At the age of 25, Patrick Bringley realised he no longer had the appetite for his glitzy job on the events team at The New Yorker. It was 2008, and he’d just lived through the death of his 26-yearold brother, Tom, from cancer. “I had lost someone, I did not wish to move on from that,” Bringley writes in his memoir, All the Beauty in the World. “In a sense, I didn’t wish to move at all.”

He found a job that fitted his state of mind, as a guard at the Metropolitan Museum of Art in Manhattan. Ten long years passed, with Bringley standing watch as visitors moved through the vast museum, marvelling at its treasures. Now, Bringley is preparing to tread the boards at the off-Broadway DR2 Theatre for the opening night of his one-man show based on his bestselling memoir. “I can rekindle these feelings when I’m on stage,” he tells me.

We’re standing in the atrium outside the museum’s American wing, bathed in light from the glass ceiling. Facing us is the grand, 19th-century facade of a Wall Street bank. “They tore it down in the 1910s,” Bringley, now 41, tells me matter-of-factly. “The Met said, ‘We’ll take it!’”

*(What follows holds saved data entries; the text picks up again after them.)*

Lemma present_insert (P : list string) (fs : gmap string str)
    (path : string) (text : str) :
  present P fs → present P (<[path:=text]> fs).
Proof.
  intros H q Hq. destruct (decide (path = q)) as [->|Hne].
  - rewrite lookup_insert_eq. eauto.
  - rewrite lookup_insert_ne by done. by apply H.
Qed.

(** With its files there, a confined script ends the way its text says. *)
Lemma ends_in_run (T : termination → Prop) (P : list string) (p : prog) :
  confined P p → ends_in T p →
  ∀ fs, present P fs → T (status (run p fs)).
Proof.
  induction 1 as [t|q k Hin _ IH|q text k Hin _ IH|text k _ IH];
    intros He fs Hfs; inversion_clear He; simpl.
  - done.
  - destruct (Hfs q Hin) as [content ->]. by apply IH.
  - apply IH; [done|]. by apply present_insert.
  - by apply IH.
Qed.


Ltac confined_steps :=
  repeat first
    [ progress intros
    | apply confined_halt
    | apply confined_print
    | apply confined_write; [set_solver|]
    | apply confined_read; [set_solver|]
    | case_match ].

Ltac ends_in_steps :=
  repeat first
    [ progress intros
    | apply ends_in_halt; reflexivity
    | apply ends_in_print
    | apply ends_in_write
    | apply ends_in_read
    | case_match ].


Ltac unfold_mains :=
  unfold add_cash_breakdown_method.main, add_dashboard_breakdown.main,
    add_dashboard_card.main, add_expense_notes_coins.main,
    add_final_reports.main, add_km_db_methods.main, add_km_to_vehicle.main,
    add_settings_icon.main, add_settings_method.main,
    final_dashboard_fix.main, final_db_fix.main, fix_db_path_production.main,
    fix_expenses_table.main, fix_new_reports.main, fix_reports.main,
    fix_vehicle_lookup.main, fix_vehicles_table.main, make_notes_optional.main,
    remove_duplicates.main, simple_db_fix.main, update_cash_breakdown.main,
    update_db_coins.main, update_db_v6.main, update_expense_schema.main,
    update_vehicle_cards_km.main, update_vehicle_screen_km.main, print2.

Ltac each_script H :=
  unfold scripts in H;
  repeat (apply elem_of_cons in H as [->|H]); [..|by apply elem_of_nil in H];
  cbn [script_name script_paths script_body].

Lemma scripts_confined (re : re_module) (s : script) :
  s ∈ scripts re → confined (script_paths s) (script_body s).
Proof. intros H. each_script H; unfold_mains; confined_steps. Qed.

Since the publication of his book in 2023, the writer, who has an undergraduate degree from New York University and a master’s in history from nearby Hunter College, has led private tours at the Met, which he says are “lucrative”. Now, Bringley is bringing his memoir to life on stage with the help of Dominic Dromgoole, former artistic director of Shakespeare’s Globe in London. “There seemed something so natural to me about doing a one-man show about a lonesome figure like a guard,” says Bringley. “It just makes a certain cosmic sense.”